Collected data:
○ ○ ○ ○ ○ ○ ○
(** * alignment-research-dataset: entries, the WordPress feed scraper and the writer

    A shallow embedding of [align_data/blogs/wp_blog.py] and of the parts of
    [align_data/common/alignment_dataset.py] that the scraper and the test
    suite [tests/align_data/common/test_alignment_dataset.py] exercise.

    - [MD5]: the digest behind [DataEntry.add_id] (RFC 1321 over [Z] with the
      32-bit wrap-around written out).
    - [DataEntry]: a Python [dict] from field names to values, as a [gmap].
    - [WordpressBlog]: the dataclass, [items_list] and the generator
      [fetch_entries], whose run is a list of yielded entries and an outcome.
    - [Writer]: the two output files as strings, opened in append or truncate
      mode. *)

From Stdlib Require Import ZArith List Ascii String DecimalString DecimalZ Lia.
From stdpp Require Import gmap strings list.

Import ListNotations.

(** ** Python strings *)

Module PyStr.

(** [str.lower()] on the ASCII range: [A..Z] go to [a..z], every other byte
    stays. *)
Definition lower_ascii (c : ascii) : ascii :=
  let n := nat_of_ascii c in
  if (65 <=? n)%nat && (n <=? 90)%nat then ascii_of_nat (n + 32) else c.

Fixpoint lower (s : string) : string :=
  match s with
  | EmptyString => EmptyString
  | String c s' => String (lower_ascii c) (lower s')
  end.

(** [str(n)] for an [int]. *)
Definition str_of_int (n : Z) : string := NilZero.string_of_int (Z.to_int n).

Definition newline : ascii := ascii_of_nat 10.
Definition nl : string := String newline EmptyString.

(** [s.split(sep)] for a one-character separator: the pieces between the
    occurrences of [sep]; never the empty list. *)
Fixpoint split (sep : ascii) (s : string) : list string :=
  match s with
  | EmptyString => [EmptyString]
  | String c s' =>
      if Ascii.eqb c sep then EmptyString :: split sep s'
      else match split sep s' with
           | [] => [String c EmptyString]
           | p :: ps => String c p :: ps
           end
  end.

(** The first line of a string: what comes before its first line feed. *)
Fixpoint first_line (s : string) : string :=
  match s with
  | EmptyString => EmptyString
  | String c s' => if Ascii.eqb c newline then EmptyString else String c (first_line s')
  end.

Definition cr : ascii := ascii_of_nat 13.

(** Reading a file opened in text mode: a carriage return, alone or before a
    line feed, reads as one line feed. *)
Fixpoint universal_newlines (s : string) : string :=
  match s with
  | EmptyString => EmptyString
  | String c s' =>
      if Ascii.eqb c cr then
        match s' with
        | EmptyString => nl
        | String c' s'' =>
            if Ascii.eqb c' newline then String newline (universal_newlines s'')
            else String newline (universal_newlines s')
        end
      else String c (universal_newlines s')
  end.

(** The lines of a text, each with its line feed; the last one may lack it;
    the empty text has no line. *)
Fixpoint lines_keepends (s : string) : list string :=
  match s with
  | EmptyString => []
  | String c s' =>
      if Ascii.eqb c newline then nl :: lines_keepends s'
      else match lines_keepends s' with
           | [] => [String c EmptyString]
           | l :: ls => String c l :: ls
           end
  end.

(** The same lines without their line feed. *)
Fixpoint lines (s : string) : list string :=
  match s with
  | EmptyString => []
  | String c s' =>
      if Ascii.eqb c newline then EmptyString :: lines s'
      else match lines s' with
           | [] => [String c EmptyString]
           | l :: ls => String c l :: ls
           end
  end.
○ ○ ○ ○ ○ ○ ○
What is required - Exactly the lines from the one containing "Fixpoint lines_keepends (s" through the final line of the records above are needed, copied word for word.

Response box -
Fixpoint lines_keepends (s : string) : list string :=
  match s with
  | EmptyString => []
  | String c s' =>
      if Ascii.eqb c newline then nl :: lines_keepends s'
      else match lines_keepends s' with
           | [] => [String c EmptyString]
           | l :: ls => String c l :: ls
           end
  end.

(** The same lines without their line feed. *)
Fixpoint lines (s : string) : list string :=
  match s with
  | EmptyString => []
  | String c s' =>
      if Ascii.eqb c newline then EmptyString :: lines s'
      else match lines s' with
           | [] => [String c EmptyString]
           | l :: ls => String c l :: ls
           end
  end.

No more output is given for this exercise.